Work instructions »
Each line of the data that includes the string "NlOther" is to be copied out.

Stored items

◆ ◆ ◆ ◆

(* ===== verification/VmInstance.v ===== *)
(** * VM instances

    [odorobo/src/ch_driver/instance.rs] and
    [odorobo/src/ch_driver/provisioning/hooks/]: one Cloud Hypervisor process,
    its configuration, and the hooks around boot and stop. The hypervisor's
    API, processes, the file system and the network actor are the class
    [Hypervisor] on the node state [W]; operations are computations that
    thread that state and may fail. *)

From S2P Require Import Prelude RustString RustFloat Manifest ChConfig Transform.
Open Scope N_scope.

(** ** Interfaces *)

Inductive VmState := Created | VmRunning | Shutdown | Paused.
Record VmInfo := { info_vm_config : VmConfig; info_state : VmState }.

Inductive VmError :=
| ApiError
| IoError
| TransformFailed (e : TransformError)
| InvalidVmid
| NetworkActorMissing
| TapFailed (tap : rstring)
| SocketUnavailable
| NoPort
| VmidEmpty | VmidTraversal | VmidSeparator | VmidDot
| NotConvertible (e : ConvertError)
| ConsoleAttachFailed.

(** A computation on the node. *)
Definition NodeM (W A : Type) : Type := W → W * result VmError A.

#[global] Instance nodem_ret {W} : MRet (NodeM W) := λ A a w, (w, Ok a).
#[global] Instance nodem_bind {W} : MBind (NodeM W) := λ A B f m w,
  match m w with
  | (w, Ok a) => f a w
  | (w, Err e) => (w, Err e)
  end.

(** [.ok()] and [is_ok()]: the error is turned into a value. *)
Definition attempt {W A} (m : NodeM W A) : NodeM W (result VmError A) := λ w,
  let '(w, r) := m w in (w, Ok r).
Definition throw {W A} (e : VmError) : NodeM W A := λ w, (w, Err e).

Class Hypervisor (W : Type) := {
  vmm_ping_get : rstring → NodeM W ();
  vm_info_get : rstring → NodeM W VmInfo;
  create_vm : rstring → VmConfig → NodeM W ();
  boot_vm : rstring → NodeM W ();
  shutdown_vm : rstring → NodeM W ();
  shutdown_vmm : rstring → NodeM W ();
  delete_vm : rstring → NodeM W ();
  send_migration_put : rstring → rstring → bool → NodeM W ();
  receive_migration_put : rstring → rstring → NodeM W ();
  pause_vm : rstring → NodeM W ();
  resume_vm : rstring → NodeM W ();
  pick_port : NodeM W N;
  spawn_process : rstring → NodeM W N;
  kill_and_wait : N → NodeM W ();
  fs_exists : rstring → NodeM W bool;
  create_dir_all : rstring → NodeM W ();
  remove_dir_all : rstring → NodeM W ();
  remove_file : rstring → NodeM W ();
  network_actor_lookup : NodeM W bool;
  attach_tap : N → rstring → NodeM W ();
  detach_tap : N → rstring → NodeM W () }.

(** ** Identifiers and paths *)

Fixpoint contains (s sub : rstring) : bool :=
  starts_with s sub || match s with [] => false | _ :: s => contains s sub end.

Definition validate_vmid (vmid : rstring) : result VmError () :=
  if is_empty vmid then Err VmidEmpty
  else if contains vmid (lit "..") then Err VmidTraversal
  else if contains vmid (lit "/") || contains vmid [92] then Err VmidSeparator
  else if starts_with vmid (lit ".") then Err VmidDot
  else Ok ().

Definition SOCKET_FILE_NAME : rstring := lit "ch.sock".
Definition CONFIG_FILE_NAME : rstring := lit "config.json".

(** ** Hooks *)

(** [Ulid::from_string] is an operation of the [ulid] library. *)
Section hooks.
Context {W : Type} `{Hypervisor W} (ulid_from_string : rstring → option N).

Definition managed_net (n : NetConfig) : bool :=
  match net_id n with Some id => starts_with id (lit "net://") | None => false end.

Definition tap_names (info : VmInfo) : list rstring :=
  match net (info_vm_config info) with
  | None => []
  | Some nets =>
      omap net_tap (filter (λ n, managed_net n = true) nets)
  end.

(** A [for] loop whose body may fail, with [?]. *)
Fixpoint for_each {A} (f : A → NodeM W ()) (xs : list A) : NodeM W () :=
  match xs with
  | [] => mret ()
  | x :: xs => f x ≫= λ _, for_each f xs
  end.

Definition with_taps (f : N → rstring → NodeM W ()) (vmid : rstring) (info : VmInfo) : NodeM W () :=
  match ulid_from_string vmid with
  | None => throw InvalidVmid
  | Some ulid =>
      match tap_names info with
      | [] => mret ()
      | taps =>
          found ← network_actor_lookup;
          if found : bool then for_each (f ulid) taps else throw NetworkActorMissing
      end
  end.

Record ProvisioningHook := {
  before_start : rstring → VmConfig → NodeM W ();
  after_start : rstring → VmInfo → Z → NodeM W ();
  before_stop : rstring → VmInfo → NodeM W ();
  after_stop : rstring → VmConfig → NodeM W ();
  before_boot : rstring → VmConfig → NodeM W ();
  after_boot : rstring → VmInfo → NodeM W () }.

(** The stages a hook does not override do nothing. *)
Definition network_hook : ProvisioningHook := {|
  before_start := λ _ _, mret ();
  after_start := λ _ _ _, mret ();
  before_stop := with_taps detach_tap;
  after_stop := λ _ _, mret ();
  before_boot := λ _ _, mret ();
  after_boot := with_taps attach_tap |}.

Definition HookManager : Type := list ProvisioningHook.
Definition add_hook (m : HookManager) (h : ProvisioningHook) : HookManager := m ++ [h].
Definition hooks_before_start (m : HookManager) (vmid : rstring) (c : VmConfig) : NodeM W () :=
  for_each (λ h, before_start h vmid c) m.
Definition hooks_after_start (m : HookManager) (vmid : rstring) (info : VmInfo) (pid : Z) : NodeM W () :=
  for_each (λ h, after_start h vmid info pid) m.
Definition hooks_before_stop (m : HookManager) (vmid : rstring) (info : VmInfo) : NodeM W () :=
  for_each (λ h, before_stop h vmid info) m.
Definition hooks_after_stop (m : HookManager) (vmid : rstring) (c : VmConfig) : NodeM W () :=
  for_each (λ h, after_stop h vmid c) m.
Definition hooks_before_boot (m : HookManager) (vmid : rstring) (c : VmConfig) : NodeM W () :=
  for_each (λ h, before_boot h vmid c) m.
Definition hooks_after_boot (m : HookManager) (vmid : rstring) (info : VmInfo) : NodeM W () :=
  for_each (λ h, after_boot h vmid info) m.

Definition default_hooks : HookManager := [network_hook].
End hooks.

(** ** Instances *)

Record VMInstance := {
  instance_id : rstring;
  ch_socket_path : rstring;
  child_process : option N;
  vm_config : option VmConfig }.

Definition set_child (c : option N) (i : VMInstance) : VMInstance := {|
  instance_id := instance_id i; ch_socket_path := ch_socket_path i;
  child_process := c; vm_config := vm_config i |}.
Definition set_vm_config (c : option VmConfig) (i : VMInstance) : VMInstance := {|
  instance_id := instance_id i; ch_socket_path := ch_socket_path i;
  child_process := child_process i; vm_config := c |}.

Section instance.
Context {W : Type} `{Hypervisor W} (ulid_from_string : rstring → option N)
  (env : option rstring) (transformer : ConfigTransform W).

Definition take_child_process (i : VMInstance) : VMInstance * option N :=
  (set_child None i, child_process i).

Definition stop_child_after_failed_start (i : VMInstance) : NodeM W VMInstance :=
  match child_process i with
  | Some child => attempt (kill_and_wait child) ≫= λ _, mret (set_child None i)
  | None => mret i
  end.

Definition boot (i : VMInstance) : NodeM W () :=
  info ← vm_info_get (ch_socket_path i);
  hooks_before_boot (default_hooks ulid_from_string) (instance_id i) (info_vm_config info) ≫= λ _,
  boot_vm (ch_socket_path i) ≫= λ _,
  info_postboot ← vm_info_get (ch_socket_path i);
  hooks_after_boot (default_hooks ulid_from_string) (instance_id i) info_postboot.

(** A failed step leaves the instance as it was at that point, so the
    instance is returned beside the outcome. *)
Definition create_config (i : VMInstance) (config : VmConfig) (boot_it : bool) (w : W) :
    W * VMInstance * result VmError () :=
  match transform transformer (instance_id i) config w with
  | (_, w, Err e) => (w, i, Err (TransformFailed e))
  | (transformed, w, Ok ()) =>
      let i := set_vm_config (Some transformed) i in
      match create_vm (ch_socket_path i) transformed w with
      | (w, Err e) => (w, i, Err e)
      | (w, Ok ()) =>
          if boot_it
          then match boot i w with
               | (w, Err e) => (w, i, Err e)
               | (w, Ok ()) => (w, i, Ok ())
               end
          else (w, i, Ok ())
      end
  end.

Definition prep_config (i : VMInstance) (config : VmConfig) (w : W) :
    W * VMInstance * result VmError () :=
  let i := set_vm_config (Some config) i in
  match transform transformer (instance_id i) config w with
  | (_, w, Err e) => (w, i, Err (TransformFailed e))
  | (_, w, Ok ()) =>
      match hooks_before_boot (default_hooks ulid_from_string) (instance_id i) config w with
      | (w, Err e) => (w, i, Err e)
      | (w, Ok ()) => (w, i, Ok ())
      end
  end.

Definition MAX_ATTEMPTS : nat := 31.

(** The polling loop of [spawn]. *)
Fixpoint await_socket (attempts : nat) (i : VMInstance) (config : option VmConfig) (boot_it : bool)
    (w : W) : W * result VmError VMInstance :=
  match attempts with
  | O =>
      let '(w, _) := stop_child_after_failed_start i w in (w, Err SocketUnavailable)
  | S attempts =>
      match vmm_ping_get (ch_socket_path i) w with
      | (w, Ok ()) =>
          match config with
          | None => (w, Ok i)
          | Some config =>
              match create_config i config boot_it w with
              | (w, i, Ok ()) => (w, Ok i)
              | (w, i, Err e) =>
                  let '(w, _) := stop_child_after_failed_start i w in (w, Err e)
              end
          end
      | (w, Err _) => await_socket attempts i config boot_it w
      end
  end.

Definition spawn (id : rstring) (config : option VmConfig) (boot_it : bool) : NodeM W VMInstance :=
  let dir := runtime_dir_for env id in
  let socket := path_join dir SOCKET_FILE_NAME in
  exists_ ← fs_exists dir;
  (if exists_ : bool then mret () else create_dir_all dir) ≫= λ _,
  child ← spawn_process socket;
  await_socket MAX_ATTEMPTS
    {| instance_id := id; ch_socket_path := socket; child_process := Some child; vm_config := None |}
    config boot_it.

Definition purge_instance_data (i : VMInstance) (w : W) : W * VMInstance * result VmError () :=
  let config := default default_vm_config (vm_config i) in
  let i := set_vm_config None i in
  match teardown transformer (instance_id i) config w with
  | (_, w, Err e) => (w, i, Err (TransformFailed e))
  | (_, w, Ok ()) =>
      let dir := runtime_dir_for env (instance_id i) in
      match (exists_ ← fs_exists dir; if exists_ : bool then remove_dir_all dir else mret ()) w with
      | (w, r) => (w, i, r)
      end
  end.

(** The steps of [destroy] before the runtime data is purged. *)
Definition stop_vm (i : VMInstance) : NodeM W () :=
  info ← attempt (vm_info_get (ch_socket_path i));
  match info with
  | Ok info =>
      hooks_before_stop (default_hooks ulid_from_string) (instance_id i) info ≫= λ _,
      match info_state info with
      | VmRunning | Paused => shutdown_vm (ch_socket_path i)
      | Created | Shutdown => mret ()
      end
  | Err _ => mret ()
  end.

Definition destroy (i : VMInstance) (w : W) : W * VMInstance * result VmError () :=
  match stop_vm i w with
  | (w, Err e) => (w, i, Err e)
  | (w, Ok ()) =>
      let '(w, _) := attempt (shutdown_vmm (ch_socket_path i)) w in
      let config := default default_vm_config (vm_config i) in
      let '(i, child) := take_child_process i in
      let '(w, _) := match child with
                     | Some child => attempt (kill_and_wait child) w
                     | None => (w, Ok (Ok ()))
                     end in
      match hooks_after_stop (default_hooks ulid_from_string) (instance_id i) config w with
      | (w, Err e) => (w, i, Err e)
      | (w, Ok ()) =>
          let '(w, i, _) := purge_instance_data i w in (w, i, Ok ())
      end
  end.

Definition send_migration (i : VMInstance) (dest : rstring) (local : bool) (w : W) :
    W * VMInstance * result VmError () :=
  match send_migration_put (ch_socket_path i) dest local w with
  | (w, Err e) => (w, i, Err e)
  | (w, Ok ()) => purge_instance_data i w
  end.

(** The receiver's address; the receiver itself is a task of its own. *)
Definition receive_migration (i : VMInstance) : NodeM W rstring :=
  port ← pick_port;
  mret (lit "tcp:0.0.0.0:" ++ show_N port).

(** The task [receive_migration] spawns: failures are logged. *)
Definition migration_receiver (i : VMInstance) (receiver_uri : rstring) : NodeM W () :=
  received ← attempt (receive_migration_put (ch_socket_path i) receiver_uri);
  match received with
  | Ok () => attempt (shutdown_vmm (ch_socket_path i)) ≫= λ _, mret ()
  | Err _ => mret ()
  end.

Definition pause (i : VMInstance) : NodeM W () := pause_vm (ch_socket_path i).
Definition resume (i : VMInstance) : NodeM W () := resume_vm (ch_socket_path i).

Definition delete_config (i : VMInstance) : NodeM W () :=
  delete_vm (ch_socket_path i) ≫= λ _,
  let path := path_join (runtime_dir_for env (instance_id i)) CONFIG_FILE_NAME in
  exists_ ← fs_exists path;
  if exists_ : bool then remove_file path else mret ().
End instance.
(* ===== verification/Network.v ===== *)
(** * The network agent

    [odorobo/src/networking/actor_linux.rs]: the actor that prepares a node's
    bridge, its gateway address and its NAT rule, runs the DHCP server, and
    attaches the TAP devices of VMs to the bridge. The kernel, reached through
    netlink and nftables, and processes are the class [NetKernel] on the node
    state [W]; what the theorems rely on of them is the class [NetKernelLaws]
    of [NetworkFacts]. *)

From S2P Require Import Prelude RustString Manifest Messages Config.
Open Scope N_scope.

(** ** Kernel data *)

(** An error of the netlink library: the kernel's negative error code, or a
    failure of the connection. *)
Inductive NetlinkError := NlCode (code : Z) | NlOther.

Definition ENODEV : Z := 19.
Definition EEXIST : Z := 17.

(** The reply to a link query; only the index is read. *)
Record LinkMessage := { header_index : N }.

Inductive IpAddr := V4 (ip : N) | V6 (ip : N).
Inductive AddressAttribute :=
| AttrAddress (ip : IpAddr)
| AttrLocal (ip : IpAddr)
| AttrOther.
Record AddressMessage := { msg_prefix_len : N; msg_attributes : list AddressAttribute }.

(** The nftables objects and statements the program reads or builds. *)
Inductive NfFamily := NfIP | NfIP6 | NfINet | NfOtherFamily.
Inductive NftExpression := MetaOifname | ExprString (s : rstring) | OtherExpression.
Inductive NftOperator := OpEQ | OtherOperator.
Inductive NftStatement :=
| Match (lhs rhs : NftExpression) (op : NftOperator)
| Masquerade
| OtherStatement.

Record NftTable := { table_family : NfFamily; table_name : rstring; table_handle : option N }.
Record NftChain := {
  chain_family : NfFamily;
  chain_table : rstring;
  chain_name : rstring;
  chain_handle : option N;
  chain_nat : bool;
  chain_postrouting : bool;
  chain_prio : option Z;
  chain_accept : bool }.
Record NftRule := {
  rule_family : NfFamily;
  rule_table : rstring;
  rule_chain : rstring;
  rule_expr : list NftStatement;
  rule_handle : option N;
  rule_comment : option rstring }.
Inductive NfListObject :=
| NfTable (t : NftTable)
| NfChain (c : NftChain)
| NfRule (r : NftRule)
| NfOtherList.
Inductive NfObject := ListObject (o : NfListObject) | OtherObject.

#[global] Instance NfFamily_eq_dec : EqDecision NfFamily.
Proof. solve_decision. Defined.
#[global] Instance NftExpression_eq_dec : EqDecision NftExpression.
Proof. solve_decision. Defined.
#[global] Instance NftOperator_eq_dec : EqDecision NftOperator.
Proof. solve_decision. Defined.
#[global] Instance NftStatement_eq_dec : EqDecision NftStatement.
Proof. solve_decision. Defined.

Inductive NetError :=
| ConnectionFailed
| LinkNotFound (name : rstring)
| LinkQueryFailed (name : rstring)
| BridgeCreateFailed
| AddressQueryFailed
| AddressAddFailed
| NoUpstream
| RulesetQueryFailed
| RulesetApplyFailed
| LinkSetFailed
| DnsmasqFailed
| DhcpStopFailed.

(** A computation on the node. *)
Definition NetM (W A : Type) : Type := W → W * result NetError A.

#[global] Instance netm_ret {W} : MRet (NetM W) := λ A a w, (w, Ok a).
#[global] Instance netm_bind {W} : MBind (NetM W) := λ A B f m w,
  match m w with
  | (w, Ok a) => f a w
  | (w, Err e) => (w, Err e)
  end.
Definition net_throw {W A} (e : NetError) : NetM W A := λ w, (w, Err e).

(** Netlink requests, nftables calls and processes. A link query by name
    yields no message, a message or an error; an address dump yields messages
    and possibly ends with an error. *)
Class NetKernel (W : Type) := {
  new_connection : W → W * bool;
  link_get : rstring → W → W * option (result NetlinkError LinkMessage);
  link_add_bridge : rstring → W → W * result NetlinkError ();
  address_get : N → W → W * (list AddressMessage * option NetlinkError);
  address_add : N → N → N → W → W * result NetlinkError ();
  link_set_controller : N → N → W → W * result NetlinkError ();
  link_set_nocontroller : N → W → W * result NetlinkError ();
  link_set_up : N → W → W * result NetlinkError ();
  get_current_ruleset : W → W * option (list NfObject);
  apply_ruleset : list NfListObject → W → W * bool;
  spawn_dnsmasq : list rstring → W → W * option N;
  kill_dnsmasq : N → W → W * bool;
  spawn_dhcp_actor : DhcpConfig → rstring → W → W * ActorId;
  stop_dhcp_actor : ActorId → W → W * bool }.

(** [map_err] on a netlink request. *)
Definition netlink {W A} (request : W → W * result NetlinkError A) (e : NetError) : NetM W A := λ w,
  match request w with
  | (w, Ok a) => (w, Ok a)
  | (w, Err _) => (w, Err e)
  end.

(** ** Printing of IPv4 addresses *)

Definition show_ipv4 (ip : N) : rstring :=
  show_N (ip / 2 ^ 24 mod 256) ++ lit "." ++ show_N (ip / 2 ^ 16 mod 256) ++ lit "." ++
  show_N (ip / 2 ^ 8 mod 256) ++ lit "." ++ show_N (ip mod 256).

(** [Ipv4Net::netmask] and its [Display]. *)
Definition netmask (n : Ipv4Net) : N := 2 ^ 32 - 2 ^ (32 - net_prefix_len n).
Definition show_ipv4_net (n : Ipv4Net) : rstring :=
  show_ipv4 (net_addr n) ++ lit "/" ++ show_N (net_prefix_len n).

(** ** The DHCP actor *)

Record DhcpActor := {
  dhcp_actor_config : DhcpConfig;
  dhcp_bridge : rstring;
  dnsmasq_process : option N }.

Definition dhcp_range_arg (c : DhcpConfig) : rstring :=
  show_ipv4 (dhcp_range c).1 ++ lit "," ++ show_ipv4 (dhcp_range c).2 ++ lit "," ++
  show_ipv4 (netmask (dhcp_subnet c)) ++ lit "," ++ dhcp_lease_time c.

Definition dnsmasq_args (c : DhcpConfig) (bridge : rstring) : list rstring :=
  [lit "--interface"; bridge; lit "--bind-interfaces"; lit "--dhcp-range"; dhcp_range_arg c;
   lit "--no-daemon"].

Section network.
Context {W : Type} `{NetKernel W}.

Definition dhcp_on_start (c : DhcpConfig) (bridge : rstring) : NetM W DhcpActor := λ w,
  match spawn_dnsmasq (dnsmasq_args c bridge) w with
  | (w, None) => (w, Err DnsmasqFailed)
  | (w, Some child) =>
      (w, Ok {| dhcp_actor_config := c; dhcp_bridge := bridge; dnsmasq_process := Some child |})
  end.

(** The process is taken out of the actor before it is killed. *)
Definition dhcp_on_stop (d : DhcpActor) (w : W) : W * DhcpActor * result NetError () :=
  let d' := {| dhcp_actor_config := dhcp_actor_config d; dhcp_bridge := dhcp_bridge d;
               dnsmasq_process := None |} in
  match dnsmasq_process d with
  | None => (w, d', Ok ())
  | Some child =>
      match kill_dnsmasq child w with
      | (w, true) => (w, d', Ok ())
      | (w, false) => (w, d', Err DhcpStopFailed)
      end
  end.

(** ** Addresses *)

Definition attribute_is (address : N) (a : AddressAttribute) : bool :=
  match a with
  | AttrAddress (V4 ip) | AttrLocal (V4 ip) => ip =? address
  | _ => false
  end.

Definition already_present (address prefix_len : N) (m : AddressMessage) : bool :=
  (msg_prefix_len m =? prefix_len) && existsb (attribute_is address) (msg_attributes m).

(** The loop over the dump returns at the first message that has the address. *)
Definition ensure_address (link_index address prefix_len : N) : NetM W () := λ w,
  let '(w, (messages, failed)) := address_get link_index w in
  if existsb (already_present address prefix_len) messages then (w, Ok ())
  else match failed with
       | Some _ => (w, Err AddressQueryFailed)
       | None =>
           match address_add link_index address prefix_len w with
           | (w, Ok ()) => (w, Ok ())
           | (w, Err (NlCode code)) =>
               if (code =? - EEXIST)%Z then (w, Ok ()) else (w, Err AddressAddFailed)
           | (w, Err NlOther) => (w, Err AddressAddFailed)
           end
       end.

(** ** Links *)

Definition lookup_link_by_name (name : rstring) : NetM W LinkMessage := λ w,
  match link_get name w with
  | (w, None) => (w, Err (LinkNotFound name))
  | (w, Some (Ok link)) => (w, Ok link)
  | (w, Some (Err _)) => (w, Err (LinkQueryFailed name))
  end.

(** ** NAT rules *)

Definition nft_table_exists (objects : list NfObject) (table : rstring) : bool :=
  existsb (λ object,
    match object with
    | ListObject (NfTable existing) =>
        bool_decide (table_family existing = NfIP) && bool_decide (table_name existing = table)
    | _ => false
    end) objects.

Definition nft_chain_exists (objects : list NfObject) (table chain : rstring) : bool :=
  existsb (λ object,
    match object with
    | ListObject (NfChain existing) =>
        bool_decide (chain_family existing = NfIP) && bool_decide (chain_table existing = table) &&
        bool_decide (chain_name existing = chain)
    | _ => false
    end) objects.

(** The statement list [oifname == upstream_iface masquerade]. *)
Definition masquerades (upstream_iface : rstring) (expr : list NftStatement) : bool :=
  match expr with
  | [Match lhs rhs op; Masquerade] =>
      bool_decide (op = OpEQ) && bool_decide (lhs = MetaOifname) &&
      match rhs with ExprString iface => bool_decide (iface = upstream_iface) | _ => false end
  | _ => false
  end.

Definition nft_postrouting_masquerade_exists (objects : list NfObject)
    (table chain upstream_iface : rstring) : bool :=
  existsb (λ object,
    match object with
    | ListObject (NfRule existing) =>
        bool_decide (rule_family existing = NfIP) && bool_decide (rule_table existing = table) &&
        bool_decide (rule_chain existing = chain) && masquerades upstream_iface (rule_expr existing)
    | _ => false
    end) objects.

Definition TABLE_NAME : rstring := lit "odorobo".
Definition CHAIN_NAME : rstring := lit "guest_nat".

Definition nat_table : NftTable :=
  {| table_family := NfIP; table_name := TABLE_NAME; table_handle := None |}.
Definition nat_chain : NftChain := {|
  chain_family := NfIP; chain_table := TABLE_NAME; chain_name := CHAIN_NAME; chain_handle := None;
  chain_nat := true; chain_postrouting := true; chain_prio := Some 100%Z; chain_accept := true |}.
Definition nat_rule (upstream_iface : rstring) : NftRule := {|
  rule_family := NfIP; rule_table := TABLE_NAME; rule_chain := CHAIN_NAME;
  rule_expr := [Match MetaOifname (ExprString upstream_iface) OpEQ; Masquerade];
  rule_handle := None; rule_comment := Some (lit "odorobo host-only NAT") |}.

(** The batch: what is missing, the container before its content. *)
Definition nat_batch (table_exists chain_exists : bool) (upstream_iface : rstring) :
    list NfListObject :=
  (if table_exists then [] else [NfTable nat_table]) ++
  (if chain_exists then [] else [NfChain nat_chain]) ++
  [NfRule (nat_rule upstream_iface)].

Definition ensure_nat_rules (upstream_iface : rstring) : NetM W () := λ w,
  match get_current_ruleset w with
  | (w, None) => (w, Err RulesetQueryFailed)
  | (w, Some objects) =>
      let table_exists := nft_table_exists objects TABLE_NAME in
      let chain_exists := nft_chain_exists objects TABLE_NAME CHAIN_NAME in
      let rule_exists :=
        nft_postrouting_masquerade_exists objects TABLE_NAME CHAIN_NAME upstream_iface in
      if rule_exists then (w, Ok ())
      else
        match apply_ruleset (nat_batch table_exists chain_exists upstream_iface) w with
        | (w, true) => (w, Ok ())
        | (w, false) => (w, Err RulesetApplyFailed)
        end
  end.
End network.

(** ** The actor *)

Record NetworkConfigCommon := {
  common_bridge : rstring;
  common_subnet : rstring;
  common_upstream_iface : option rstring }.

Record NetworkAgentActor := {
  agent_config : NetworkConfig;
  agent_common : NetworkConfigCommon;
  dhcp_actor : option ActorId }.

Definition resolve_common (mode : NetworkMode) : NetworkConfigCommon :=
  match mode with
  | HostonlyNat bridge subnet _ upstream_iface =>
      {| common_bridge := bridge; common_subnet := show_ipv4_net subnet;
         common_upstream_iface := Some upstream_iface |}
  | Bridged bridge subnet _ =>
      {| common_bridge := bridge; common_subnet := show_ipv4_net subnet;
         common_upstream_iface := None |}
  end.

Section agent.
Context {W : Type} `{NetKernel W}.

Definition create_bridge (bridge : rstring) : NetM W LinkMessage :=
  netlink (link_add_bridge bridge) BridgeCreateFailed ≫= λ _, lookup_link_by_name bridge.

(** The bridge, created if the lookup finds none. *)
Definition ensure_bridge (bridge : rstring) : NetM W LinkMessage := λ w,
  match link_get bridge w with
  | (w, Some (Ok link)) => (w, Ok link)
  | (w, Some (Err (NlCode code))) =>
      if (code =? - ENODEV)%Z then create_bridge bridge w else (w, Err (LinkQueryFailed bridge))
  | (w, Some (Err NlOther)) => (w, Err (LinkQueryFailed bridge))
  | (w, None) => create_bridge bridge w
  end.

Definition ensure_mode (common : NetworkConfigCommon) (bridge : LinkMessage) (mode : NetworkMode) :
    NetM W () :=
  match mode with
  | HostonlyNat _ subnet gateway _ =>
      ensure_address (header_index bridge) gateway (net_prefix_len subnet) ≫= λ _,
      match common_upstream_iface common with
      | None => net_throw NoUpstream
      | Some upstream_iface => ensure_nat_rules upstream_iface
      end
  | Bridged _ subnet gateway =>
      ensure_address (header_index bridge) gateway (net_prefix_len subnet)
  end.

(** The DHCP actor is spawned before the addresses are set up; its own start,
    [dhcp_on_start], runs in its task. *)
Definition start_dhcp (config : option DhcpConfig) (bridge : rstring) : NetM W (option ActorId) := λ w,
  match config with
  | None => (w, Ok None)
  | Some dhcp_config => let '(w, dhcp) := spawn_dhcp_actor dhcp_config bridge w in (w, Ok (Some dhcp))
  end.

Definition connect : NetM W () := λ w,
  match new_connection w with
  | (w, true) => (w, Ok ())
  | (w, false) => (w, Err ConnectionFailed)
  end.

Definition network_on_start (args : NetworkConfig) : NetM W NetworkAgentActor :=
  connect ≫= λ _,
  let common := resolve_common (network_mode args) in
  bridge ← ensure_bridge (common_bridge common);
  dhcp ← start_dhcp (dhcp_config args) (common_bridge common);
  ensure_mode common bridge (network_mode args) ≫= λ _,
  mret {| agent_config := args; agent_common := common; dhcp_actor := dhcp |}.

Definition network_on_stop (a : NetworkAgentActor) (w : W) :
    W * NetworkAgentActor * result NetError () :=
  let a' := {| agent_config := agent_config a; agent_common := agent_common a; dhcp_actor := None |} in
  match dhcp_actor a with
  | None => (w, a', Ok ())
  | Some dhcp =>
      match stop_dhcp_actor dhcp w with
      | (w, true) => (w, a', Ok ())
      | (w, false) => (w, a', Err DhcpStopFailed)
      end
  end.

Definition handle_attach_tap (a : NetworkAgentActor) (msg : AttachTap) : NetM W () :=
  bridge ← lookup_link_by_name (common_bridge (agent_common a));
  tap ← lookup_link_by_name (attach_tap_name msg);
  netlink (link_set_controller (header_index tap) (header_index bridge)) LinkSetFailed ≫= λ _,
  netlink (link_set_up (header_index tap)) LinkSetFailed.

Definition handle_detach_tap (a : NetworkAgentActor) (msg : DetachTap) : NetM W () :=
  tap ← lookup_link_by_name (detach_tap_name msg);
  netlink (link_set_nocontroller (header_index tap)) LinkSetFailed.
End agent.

◆ ◆ ◆ ◆

Solved problem »
Inductive NetlinkError := NlCode (code : Z) | NlOther.
           | (w, Err NlOther) => (w, Err AddressAddFailed)
  | (w, Some (Err NlOther)) => (w, Err (LinkQueryFailed bridge))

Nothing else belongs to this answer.